Mais Faure n’est pas parvenu à surmonter la pression du « lobby » mis en place par Kpatcha. D’autant qu’un autre de ses pairs, John Kufuor, lui a indiqué qu’il n’y trouvait aucun inconvénient. Et pour une raison évidente : le chef de l’État ghanéen avait son propre frère à la tête du département de la Défense.
S’il a concédé le poste, le chef de l’État ne s’est jamais résigné à laisser les forces armées sous l’entier contrôle de son frère. Et ce n’est pas un hasard s’il a tenu à choisir un colonel, Pitalouna-Ani Laokpessi, comme ministre de la Sécurité. Il n’est pas rare d’ailleurs que cet ex-chef d’état-major adjoint de l’armée conduise nuitamment des compagnons d’armes auprès du chef de l’État. Tant il est difficile, devant de telles tractations secrètes et alliances en coulisses, de savoir qui roule pour qui.
Chacun des deux camps affûte ses armes et entretient ses réseaux en silence. Ceux qui ont le moins intérêt à une confrontation ne renoncent pas toutefois à chercher un dénouement pacifique. De passage à Conakry début novembre, Mey Gnassingbé a réussi à convaincre le Premier ministre guinéen, Lansana Kouyaté, très proche ami de son défunt père, de tenter une médiation.

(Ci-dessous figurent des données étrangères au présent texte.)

(** X3: an id that the sequence has passed and that is absent from the
    table after some requests stays absent whatever requests follow: a
    deleted key does not come back and its id is not given to a new key. *)
Theorem deleted_key_stays_deleted {L : CryptoLib} (MASTER_KEY : bytes)
    (AUDIT_SECRET : pystr) (isoformat : datetime -> pystr)
    (verify_token : pystr -> outcome (Z * pystr))
    (require_role : pystr -> list pystr -> outcome unit)
    (b64encode : bytes -> bytes) (b64decode : pystr -> result bytes)
    (rs1 rs2 : list request) (w : World) (key_id : Z) :
  wf_keys w ->
  (key_id < key_seq w)%Z ->
  let run := handle_all MASTER_KEY AUDIT_SECRET isoformat verify_token require_role
               b64encode b64decode in
  find_key key_id (crypto_keys (run rs1 w)) = None ->
  find_key key_id (crypto_keys (run (rs1 ++ rs2) w)) = None.
Proof.
  intros Hwf Hlt run Hnone. unfold run. rewrite handle_all_app. fold run. fold (run rs1 w).
  pose proof (handle_all_steps MASTER_KEY AUDIT_SECRET isoformat verify_token
                require_role b64encode b64decode rs1 Hwf) as Hs1.
  destruct (keys_steps_invariant Hwf Hs1) as (Hwf1 & Hseq1 & _).
  pose proof (handle_all_steps MASTER_KEY AUDIT_SECRET isoformat verify_token
                require_role b64encode b64decode rs2 Hwf1) as Hs2.
  destruct (keys_steps_invariant Hwf1 Hs2) as (_ & _ & Hrec).
  specialize (Hrec key_id). fold run in Hrec. fold (run rs1 w) in Hrec.
  rewrite Hnone in Hrec. apply Hrec. fold run in Hseq1. lia.
Qed.

Lemma deleted_key_stays_deleted_witness :
  let w := toy_world [active_key] in
  let run := @handle_all Toy.lib Toy.MASTER_KEY Toy.AUDIT_SECRET Toy.isoformat
               Toy.verify_token Toy.require_role Toy.b64encode Toy.b64decode in
  wf_keys w /\ (1 < key_seq w)%Z /\
  find_key 1 (crypto_keys (run [Delete 1 (py "admin-token")] w)) = None /\
  find_key 1 (crypto_keys (run ([Delete 1 (py "admin-token")] ++ sample_requests) w))
    = None.
Proof.
  split; [exact toy_world_wf|]. split; [reflexivity|].
  assert (Hd : find_key 1
                 (crypto_keys
                    (@handle_all Toy.lib Toy.MASTER_KEY Toy.AUDIT_SECRET Toy.isoformat
                       Toy.verify_token Toy.require_role Toy.b64encode Toy.b64decode
                       [Delete 1 (py "admin-token")] (toy_world [active_key]))) = None)
    by (vm_compute; reflexivity).
  split; [exact Hd|].
  exact (@deleted_key_stays_deleted Toy.lib Toy.MASTER_KEY Toy.AUDIT_SECRET
           Toy.isoformat Toy.verify_token Toy.require_role Toy.b64encode Toy.b64decode
           [Delete 1 (py "admin-token")] sample_requests (toy_world [active_key]) 1%Z
           toy_world_wf eq_refl Hd).
Defined.

Section SweepReturns.

Context {L : CryptoLib}.
Variable MASTER_KEY : bytes.

Lemma should_rotate_key_returns (now : datetime) (key : CryptoKey) (rotation_days : Z) :
  (-999999999 <= rotation_days <= 999999999)%Z ->
  (0 <= now - rotation_days * MICROS_PER_DAY < DATETIME_END)%Z ->
  exists due, should_rotate_key now key rotation_days = Ok due.
Proof.
  intros Hd Hn. unfold should_rotate_key.
  destruct (is_revoked key || negb (is_active key)); [now exists false|].
  unfold timedelta_days.
  replace ((-999999999 <=? rotation_days) && (rotation_days <=? 999999999))%Z with true
    by (symmetry; apply andb_true_iff; split; apply Z.leb_le; lia).
  cbn [bind]. unfold datetime_sub, datetime_in_range.
  replace ((0 <=? now - rotation_days * MICROS_PER_DAY)
           && (now - rotation_days * MICROS_PER_DAY <? DATETIME_END))%Z with true
    by (symmetry; apply andb_true_iff; split; [apply Z.leb_le | apply Z.ltb_lt]; lia).
  cbn [bind]. eauto.
Qed.

Lemma rotate_key_if_needed_returns (key : CryptoKey) (rotation_days : Z) (w : World) due :
  should_rotate_key (clock w (tick w)) key rotation_days = Ok due ->
  exists b, fst (rotate_key_if_needed MASTER_KEY key rotation_days w) = Ok b.
Proof.
  intros Hdue. unfold rotate_key_if_needed, bindE, utcnow, liftE, retE. rewrite Hdue.
  destruct due; cbn [negb]; [|now exists false].
  destruct (rotate_row MASTER_KEY key _) as [[k'|e] w1]; cbn [fst]; eauto.
Qed.

Lemma rotate_each_returns (keys : list CryptoKey) (rotation_days : Z) :
  forall (n : Z) (w : World),
  (-999999999 <= rotation_days <= 999999999)%Z ->
  (forall t, tick w <= t < tick w + 2 * length keys ->
             (0 <= clock w t - rotation_days * MICROS_PER_DAY < DATETIME_END)%Z) ->
  exists m, fst (rotate_each MASTER_KEY keys rotation_days n w) = Ok m.
Proof.
  induction keys as [|key keys' IH]; intros n w Hd Hc.
  - now exists n.
  - rewrite rotate_each_cons. cbn [length] in Hc.
    assert (Hnow : (0 <= clock w (tick w) - rotation_days * MICROS_PER_DAY
                    < DATETIME_END)%Z) by (apply Hc; lia).
    destruct (should_rotate_key_returns (clock w (tick w)) key Hd Hnow)
      as [due Hdue].
    destruct (rotate_key_if_needed_returns key rotation_days w Hdue) as [b Hb].
    pose proof (rotate_key_if_needed_effect MASTER_KEY key rotation_days w) as He.
    cbv zeta in He.
    destruct (rotate_key_if_needed MASTER_KEY key rotation_days w) as [[b'|e] w1];
      cbn [fst snd] in *; [|discriminate Hb].
    apply IH; [exact Hd|]. destruct He as (_ & _ & _ & -> & Ht & _).
    intros t Ht'. apply Hc. lia.
Qed.

End SweepReturns.

(** X4: one pass of [auto_rotate_keys] adds no key, removes none and
    writes no audit record; it leaves each record as it was or replaces it
    by its rotation, once, and the latter only for a record that was active
    and not revoked. *)
Theorem sweep_rotates_in_place {L : CryptoLib} (MASTER_KEY : bytes) (rotation_days : Z)
    (w : World) :
  NoDup (map id (crypto_keys w)) ->
  let w' := snd (auto_rotate_keys MASTER_KEY rotation_days w) in
  key_seq w' = key_seq w /\ audit_logs w' = audit_logs w /\
  forall key_id,
    find_key key_id (crypto_keys w') = find_key key_id (crypto_keys w) \/
    exists k wrapped now,
      find_key key_id (crypto_keys w) = Some k /\
      is_active k = true /\ is_revoked k = false /\
      find_key key_id (crypto_keys w') = Some (with_rotation k wrapped now).
Proof.
  intros Hnd w'.
  destruct (auto_rotate_keys_effect MASTER_KEY rotation_days w Hnd)
    as (_ & H1 & H2 & _ & _ & H3 & _).
  split; [exact H1|]. split; [exact H2 | exact H3].
Qed.

Lemma sweep_rotates_in_place_witness :
  let w := toy_world [active_key] in
  let w' := snd (@auto_rotate_keys Toy.lib Toy.MASTER_KEY 0 w) in
  NoDup (map id (crypto_keys w)) /\
  key_seq w' = key_seq w /\ audit_logs w' = audit_logs w /\
  forall key_id,
    find_key key_id (crypto_keys w') = find_key key_id (crypto_keys w) \/
    exists k wrapped now,
      find_key key_id (crypto_keys w) = Some k /\
      is_active k = true /\ is_revoked k = false /\
      find_key key_id (crypto_keys w') = Some (with_rotation k wrapped now).
Proof.
  split; [exact (proj1 toy_world_wf)|].
  exact (@sweep_rotates_in_place Toy.lib Toy.MASTER_KEY 0%Z (toy_world [active_key])
           (proj1 toy_world_wf)).
Defined.

(** X5: when the rotation period is one that [timedelta] takes and the
    thresholds are dates, [auto_rotate_keys] returns, and the count it
    returns is the number of records whose version it has raised by one. *)
Theorem sweep_returns_rotation_count {L : CryptoLib} (MASTER_KEY : bytes)
    (rotation_days : Z) (w : World) :
  NoDup (map id (crypto_keys w)) ->
  (-999999999 <= rotation_days <= 999999999)%Z ->
  (forall t, tick w <= t < tick w + 2 * length (crypto_keys w) ->
             (0 <= clock w t - rotation_days * MICROS_PER_DAY < DATETIME_END)%Z) ->
  exists rotated_count w',
    auto_rotate_keys MASTER_KEY rotation_days w = (Ok rotated_count, w') /\
    rotated_count = Z.of_nat (length (filter (rotated_in w') (crypto_keys w))).
Proof.
  intros Hnd Hd Hc.
  destruct (rotate_each_returns MASTER_KEY
              (filter (fun k => is_active k && negb (is_revoked k)) (crypto_keys w))
              0%Z w Hd) as [m Hm].
  { intros t Ht. apply Hc.
    pose proof (filter_length_le (fun k => is_active k && negb (is_revoked k))
                  (crypto_keys w)). lia. }
  destruct (auto_rotate_keys_effect MASTER_KEY rotation_days w Hnd)
    as (_ & _ & _ & _ & _ & _ & Hcount).
  change (rotate_each MASTER_KEY
            (filter (fun k => is_active k && negb (is_revoked k)) (crypto_keys w))
            rotation_days 0%Z w)
    with (auto_rotate_keys MASTER_KEY rotation_days w) in Hm.
  specialize (Hcount m Hm).
  destruct (auto_rotate_keys MASTER_KEY rotation_days w) as [r w'].
  cbn [fst snd] in *. subst r. exists m, w'. split; [reflexivity | exact Hcount].
Qed.

Lemma sweep_returns_rotation_count_witness :
  let w := toy_world [active_key; revoked_key_2] in
  NoDup (map id (crypto_keys w)) /\
  (-999999999 <= 0 <= 999999999)%Z /\
  (forall t, tick w <= t < tick w + 2 * length (crypto_keys w) ->
             (0 <= clock w t - 0 * MICROS_PER_DAY < DATETIME_END)%Z) /\
  exists rotated_count w',
    @auto_rotate_keys Toy.lib Toy.MASTER_KEY 0 w = (Ok rotated_count, w') /\
    rotated_count = Z.of_nat (length (filter (rotated_in w') (crypto_keys w))).
Proof.
  assert (Hnd : NoDup (map id (crypto_keys (toy_world [active_key; revoked_key_2])))).
  { cbn. apply NoDup_cons; [intros [H|[]]; discriminate H|].
    apply NoDup_cons; [intros [] | apply NoDup_nil]. }
  split; [exact Hnd|].
  split; [lia|].
  split; [intros t Ht; unfold toy_world in *; cbn [clock tick crypto_keys length] in *;
          unfold DATETIME_END, MICROS_PER_DAY; lia|].
  apply (@sweep_returns_rotation_count Toy.lib Toy.MASTER_KEY 0%Z
           (toy_world [active_key; revoked_key_2]) Hnd).
  - lia.
  - intros t Ht. unfold toy_world in *. cbn [clock tick crypto_keys length] in *.
    unfold DATETIME_END, MICROS_PER_DAY. lia.
Defined.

Réussira-t-il là où d’autres n’ont jusqu’ici obtenu que de vagues promesses de réconciliation ?
Seule certitude : au lendemain de la démission, le 13 novembre, du Premier ministre Yawovi Agboyibo, et à la veille de la formation du nouveau gouvernement, le maintien de Kpatcha au sein de l’équipe, a fortiori à son poste de patron de l’armée, était sérieusement en balance. L’intéressé tenant naturellement à garder la haute main sur les casernes, le chef de l’État, hésitant, comme en 2005, à accéder cette fois à un tel souhait. Et quelle qu’elle soit, la décision sera une indication de l’évolution du rapport des forces entre les deux frères ennemis.